(* ===== verification/Findings.v ===== *)
(** * Defects

    The race of a mutex, for all states in which it can happen; and runs of the system
    of [Demo], evaluated, that show a behaviour which a comment of the source excludes or
    which leaves a data structure broken. *)

From S2P Require Import Prelude DList ListStore Kernel Ksched ReadyQ TimeoutQ KInv Sched Thread Demo Timer Mutex SList Queue.
From S2P Require Import LibC MemPool Heap.
Import DList SList.

Local Open Scope Z_scope.

Module Findings.

(** ** A timed out [k_mutex_lock] of a released mutex *)

Section Race.
Context `{KConfig}.
Variable tf : positive -> toid -> kernel -> kernel.
Implicit Types (k : kernel) (t : tid).

(** A wait that times out: the thread leaves the wait queue, with the value that
    [_Swap] left for it. *)
Lemma timed_out_waiter k t w E :
  kinv None (TOthread t :: E) k -> queues k !!! WQ w = [t] ->
  let k1 := _handle_one_expired_timeout tf k (TOthread t) in
  queues k1 !!! WQ w = [] /\ retval (thr k1 t) = retval (thr k t) /\ _is_thread_pending k1 t = false.
Proof.
  intros Hi Hq. pose proof (ki_tq _ _ _ Hi) as Ht.
  assert (TOthread t ∈ timeout_q k ++ TOthread t :: E) as Hin by (apply elem_of_app; right; left).
  assert (_is_thread_pending k t = true) as Hp.
  { assert (t ∈ queues k !!! WQ w) as Hw by (rewrite Hq; left). by apply (ri_wq _ _ (si_rq _ _ (ki_sched _ _ _ Hi))) in Hw as [_ ?]. }
  unfold _handle_one_expired_timeout. cbv zeta. rewrite (ti_thread _ _ _ Ht t Hin). set (k0 := upd_timeout k (TOthread t) (with_delta _INACTIVE)).
  unfold _unpend_thread_timing_out. pose proof (ti_waits _ _ _ Ht t Hin ltac:(done)) as Hw. unfold waits in Hw. rewrite Hp in Hw.
  assert (to_wait_q (tmo k0 (TOthread t)) = to_wait_q (tmo k (TOthread t))) as -> by (unfold k0; by rewrite tmo_upd_timeout, decide_True).
  destruct (to_wait_q (tmo k (TOthread t))) as [q|]; [|by destruct Hw as [Hw _]; specialize (Hw eq_refl)].
  set (k1 := upd_timeout (_unpend_thread k0 t) (TOthread t) (with_to_wait_q None)).
  assert (queues k1 = Lst.remove (queues k) t) as Hqs by done. assert (thr k1 t = thr (_unpend_thread k0 t) t) as Hth by done.
  split; [rewrite ready_thread_wq, Hqs, Lst.lookup_remove, Hq; by rewrite filter_cons_False by (intros Hf; by apply Hf)|].
  rewrite ready_thread_thr, decide_True by done. rewrite Hth. unfold _unpend_thread, _mark_thread_as_not_pending, _reset_thread_states.
  split; [by rewrite thr_upd_same|]. rewrite pending_spec, ready_thread_thr, decide_True by done.
  change _THREAD_PRESTART with (Z.shiftl 1 2). rewrite st_bit_clear by done. rewrite Hth, <- pending_spec, unpend_not_pending. done.
Qed.

(** C37. When the wait of the only thread that waits for a mutex times out, and the owner
    releases the mutex before this thread runs, then the thread dereferences the [NULL]
    owner when it goes on in [k_mutex_lock] (kernel/mutex.c). *)
Theorem mutex_timeout_null_owner k mutex t E :
  kinv None (TOthread t :: E) k -> queues k !!! Mutex.wq mutex = [t] -> retval (thr k t) = - EAGAIN ->
  let k1 := _handle_one_expired_timeout tf k (TOthread t) in
  _is_thread_pending k1 t = false /\
  forall k2, sys_inv k2 -> Mutex.mutex_ok k2 mutex -> handling_timeouts k2 = false ->
    Mutex.owner mutex = Some (current k2) -> Mutex.lock_count mutex = 1 -> queues k2 !!! Mutex.wq mutex = queues k1 !!! Mutex.wq mutex ->
    exists k3 mutex', Mutex._impl_k_mutex_unlock k2 mutex = Some (k3, mutex') /\ sys_inv k3 /\
      forall k4, retval (thr k4 t) = retval (thr k1 t) -> Mutex.k_mutex_lock_resume k4 mutex' (retval (thr k4 t)) = None.
Proof.
  intros Hi Hq Hr. destruct (timed_out_waiter k t (xO (Mutex.wait_q mutex)) E Hi Hq) as (Hq1 & Hr1 & Hp1). cbv zeta. split; [done|].
  intros k2 Hs Hm Hh Ho Hc Hq2. destruct (Mutex.unlock_last k2 mutex Hs Hm Hh Ho Hc) as (k3 & mutex' & E3 & Hs3 & _ & _ & Hx).
  assert (queues k2 !!! Mutex.wq mutex = []) as Hempty by (rewrite Hq2; exact Hq1). rewrite Hempty in Hx. destruct Hx as [Hx _].
  exists k3, mutex'. split; [done|]. split; [done|]. intros k4 ->. rewrite Hr1, Hr.
  unfold Mutex.k_mutex_lock_resume, Mutex.adjust_owner_prio. by rewrite Hx.
Qed.

End Race.

Section RaceWitness.
Import Demo.
#[local] Existing Instance config.

(** Main waits for mutex 7, which thread 4 owns, for 11 ticks.  They are over: main's
    timeout has been taken off the queue. *)
Definition mutex7_4 : Mutex.k_mutex := Mutex.mk_mutex 7 (Some 4%positive) 1 0.
Definition k_last_tick : kernel :=
  set_handling (upd_timeout k_timed (TOthread 3) (fun x => with_delta (s32 (delta_ticks_from_prev x - 11)) x)) true.
Definition k_expired : kernel := fst (dequeue_expired 1 k_last_tick []).
(** The state after the interrupt. *)
Definition k_after_tick : kernel := irq_exit (_nano_sys_clock_tick_announce no_tf (irq_enter k_timed) 11) true true.

Lemma k_expired_kinv : kinv None [TOthread 3] k_expired.
Proof.
  pose proof (kinv_dequeue k_last_tick (ticking_handling _ true (kinv_tick k_timed (TOthread 3) 11 (sy_kinv _ k_timed_sys)
    ltac:(vm_compute; reflexivity) ltac:(vm_compute; done)))) as Hd.
  assert (length (timeout_q k_last_tick) = 1%nat) as El by (vm_compute; reflexivity). rewrite El in Hd.
  assert (rev (due (TimeoutQ.dl k_last_tick) (timeout_q k_last_tick)) = [TOthread 3]) as Ed by (vm_compute; reflexivity). rewrite Ed in Hd.
  unfold k_expired. destruct (dequeue_expired 1 k_last_tick []) as [k' E']. destruct Hd as (-> & Hd & _). exact Hd.
Qed.

Lemma k_after_tick_sys : sys_inv k_after_tick.
Proof.
  apply irq_exit_sys; [|by vm_compute|by left]. apply (tick_announce_sys no_tf); [apply irq_enter_sys; [exact k_timed_sys|by vm_compute]|by vm_compute|].
  intros hd Hh. vm_compute in Hh. injection Hh as <-. by vm_compute.
Qed.

(** Thread 4 unlocks the mutex; whenever main runs then, its call fails. *)
Lemma mutex_timeout_null_owner_witness :
  exists k3 mutex', Mutex._impl_k_mutex_unlock k_after_tick mutex7_4 = Some (k3, mutex') /\
    forall k4, retval (thr k4 3) = - EAGAIN -> Mutex.k_mutex_lock_resume k4 mutex' (retval (thr k4 3)) = None.
Proof.
  destruct (mutex_timeout_null_owner no_tf k_expired mutex7_4 3 [] k_expired_kinv) as [_ H]; [vm_compute; reflexivity|vm_compute; reflexivity|].
  destruct (H k_after_tick k_after_tick_sys) as (k3 & mutex' & E & _ & Hx);
    [by split; try (by vm_compute); apply in_prio_range|vm_compute; reflexivity|vm_compute; reflexivity|vm_compute; reflexivity|vm_compute; reflexivity|].
  exists k3, mutex'. split; [exact E|]. intros k4 Hr. apply Hx. rewrite Hr. vm_compute. reflexivity.
Defined.

End RaceWitness.

Import Demo.

#[local] Existing Instance config.

(** ** [k_thread_resume] of a thread that is not suspended *)

(** [k_thread_resume] (kernel/thread.c) does not check that the thread is
    suspended, where include/kernel.h says that it has no effect then: thread 4
    of [k_two] is ready, and afterwards it is twice on its ready queue, so the
    kernel's invariant is lost. *)
Theorem resume_ready_corrupts :
  sys_inv k_two /\
  _is_thread_state_set k_two 4 _THREAD_SUSPENDED = false /\
  queues k_two !!! RQ 16 = [3%positive; 4%positive] /\
  queues (Thread._impl_k_thread_resume k_two 4) !!! RQ 16 = [3%positive; 4%positive; 4%positive] /\
  ~ sys_inv (Thread._impl_k_thread_resume k_two 4).
Proof.
  assert (queues (Thread._impl_k_thread_resume k_two 4) !!! RQ 16 = [3%positive; 4%positive; 4%positive]) as E
    by (vm_compute; reflexivity).
  split; [exact k_two_sys|]. split; [vm_compute; reflexivity|]. split; [vm_compute; reflexivity|].
  split; [exact E|]. intros Hs.
  pose proof (ri_nodup _ _ (si_rq _ _ (ki_sched _ _ _ (sy_kinv _ Hs))) (RQ 16)) as Hn.
  rewrite E in Hn. apply NoDup_cons_1_2, NoDup_cons_1_1 in Hn. apply Hn. by left.
Qed.

(** What the double insertion does to the memory of the ready queue: the list
    at 9 holds the nodes 1, 2 and 3; after 2 is appended again node 1 still points
    at 2 and node 2 at the list: node 3 is no longer on it. *)
Theorem append_twice_loses_node :
  let h := sys_dlist_append (sys_dlist_append (sys_dlist_append (sys_dlist_init ∅ 9) 9 1) 9 2) 9 3 in
  for_each_node 10 h 9 = [1%positive; 2%positive; 3%positive] /\
  for_each_node 10 (sys_dlist_append h 9 2) 9 = [1%positive; 2%positive].
Proof. split; vm_compute; reflexivity. Qed.

(** ** [k_timer_start] with a duration of 0 *)

(** Main waits for timer 6; thread 5, of lower priority, runs. *)
Definition k_timer_wait : kernel :=
  let k := Timer.k_timer_init (Thread._impl_k_thread_create no_tf k_boot 5 5 0 0) 6 None None in
  let k := Timer._impl_k_timer_start Timer.no_call k 6 1000 0 in
  fst (Timer._impl_k_timer_status_sync Timer.no_call k 6).

(** [k_timer_start] (kernel/timer.c) with a duration of 0 runs the handler of the timer
    at once, which makes a waiting thread ready, but it does not reschedule: thread 5,
    which is preemptible, runs on although main has a higher priority and can run. *)
Theorem timer_start_now_no_switch :
  let k := Timer._impl_k_timer_start Timer.no_call k_timer_wait 6 0 10 in
  current k = 5%positive /\ nested k = 0 /\ _is_preempt k 5 = true /\
  _is_thread_ready k_timer_wait 3 = false /\ _is_thread_ready k 3 = true /\ prio (thr k 3) < prio (thr k 5) /\ ~ sys_inv k.
Proof.
  cbv zeta. set (k := Timer._impl_k_timer_start Timer.no_call k_timer_wait 6 0 10).
  assert (current k = 5%positive) as H1 by (vm_compute; reflexivity).
  assert (nested k = 0) as H2 by (vm_compute; reflexivity).
  assert (_is_preempt k 5 = true) as H3 by (vm_compute; reflexivity).
  assert (_is_thread_ready k 3 = true) as H4 by (vm_compute; reflexivity).
  assert (prio (thr k 3) < prio (thr k 5)) as H5 by (vm_compute; reflexivity).
  assert (_is_thread_ready k_timer_wait 3 = false) as H6 by (vm_compute; reflexivity). clearbody k.
  split_and!; [exact H1|exact H2|exact H3|exact H6|exact H4|exact H5|]. intros Hs. rewrite <- H1 in H3, H5.
  pose proof (sy_top _ Hs H2 H3 3%positive H4). lia.
Qed.

(** ** Singly linked lists *)

(** [sys_slist_append_list] and [sys_slist_merge_slist] with an empty list
    (include/misc/slist.h): the list keeps its nodes but loses its tail, so the
    next [sys_slist_append] drops them all. *)
Theorem merge_empty_loses_nodes :
  let '(h, lst) := sys_slist_append ∅ sys_slist_init 1 in
  let '(h, lst, _) := sys_slist_merge_slist h lst sys_slist_init in
  let '(h', lst') := sys_slist_append h lst 2 in
  s_head lst = Some 1%positive /\ s_tail lst = None /\ s_head lst' = Some 2%positive /\ next h' 2 = None.
Proof. vm_compute. done. Qed.

(** [k_queue_append] (kernel/queue.c) reads the tail of the queue before
    [k_queue_insert] locks interrupts.  When the read is followed by an
    interrupt that appends item 2 and takes the items 1 and 2, the insertion
    after the stale tail leaves the queue empty and item 3 is lost. *)
Theorem queue_append_race :
  let '(k, h, q) := Queue.k_queue_append k_boot ∅ (Queue.mk_queue sys_slist_init 7) 1 in
  let tail := s_tail (Queue.data_q q) in
  let '(k, h, q) := Queue.k_queue_append k h q 2 in
  let '(k, q, r1) := Queue.k_queue_get no_tf k h q K_NO_WAIT in
  let '(k, q, r2) := Queue.k_queue_get no_tf k h q K_NO_WAIT in
  let '(k, h, q) := Queue.k_queue_insert k h q tail 3 in
  r1 = Some 1 /\ r2 = Some 2 /\ Queue.k_queue_is_empty q = true.
Proof. vm_compute. done. Qed.

(** ** Memory pools *)

(** Main waits up to 1000 ms for a block of the pool whose two blocks are taken;
    thread 4 frees one, takes it again and yields, so that main runs and finds no
    block. *)
Definition pool_wait : option (kernel * kernel) :=
  match MemPool.pool_alloc MemPool.demo_free 0 64 with
  | Some (p, _, Some b) =>
      match MemPool.pool_alloc p 0 64 with
      | Some (p, _, Some _) =>
          match Heap.k_mem_pool_alloc no_tf k_three [p] 0 64 1000 with
          | Some (k1, pools, e, None) =>
              match Heap.k_mem_pool_free k1 pools b with
              | Some (k2, pools) =>
                  match Heap.k_mem_pool_alloc no_tf k2 pools 0 64 K_NO_WAIT with
                  | Some (k3, pools, _, Some (0, _)) =>
                      match Heap.k_mem_pool_alloc_resume no_tf (_impl_k_yield k3) pools 0 64 1000 e with
                      | Some (k4, _, _, None) => Some (k1, k4)
                      | _ => None
                      end
                  | _ => None
                  end
              | None => None
              end
          | _ => None
          end
      | _ => None
      end
  | _ => None
  end.

(** [k_mem_pool_alloc] (kernel/mempool.c) turns its timeout into ticks when it
    has been woken, and waits again with that number as milliseconds: no tick has
    passed, and the second wait of main is for 11 ticks where the first was for
    101. *)
Theorem pool_wait_shrinks :
  match pool_wait with
  | Some (k1, k4) => TimeoutQ.dl k1 (TOthread 3) = 101 /\ TimeoutQ.dl k4 (TOthread 3) = 11 /\ tick_count k4 = tick_count k1
  | None => False
  end.
Proof. vm_compute. done. Qed.

(** [memcmp] and [strcmp] compare bytes as signed characters: a byte of 0x80 is
    taken to be below one of 1, where C compares them as unsigned. *)
Theorem memcmp_signed : LibC.memcmp (<[1 := 0x80]> (<[2 := 1]> ∅)) 1 2 1 < 0.
Proof. vm_compute. done. Qed.

End Findings.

--------------------

Begin with the first line of the listing above and write out each line exactly, ending with the line that contains "(** ** A timed".

(* ===== verification/Findings.v ===== *)
(** * Defects

    The race of a mutex, for all states in which it can happen; and runs of the system
    of [Demo], evaluated, that show a behaviour which a comment of the source excludes or
    which leaves a data structure broken. *)

From S2P Require Import Prelude DList ListStore Kernel Ksched ReadyQ TimeoutQ KInv Sched Thread Demo Timer Mutex SList Queue.
From S2P Require Import LibC MemPool Heap.
Import DList SList.

Local Open Scope Z_scope.

Module Findings.

(** ** A timed out [k_mutex_lock] of a released mutex *)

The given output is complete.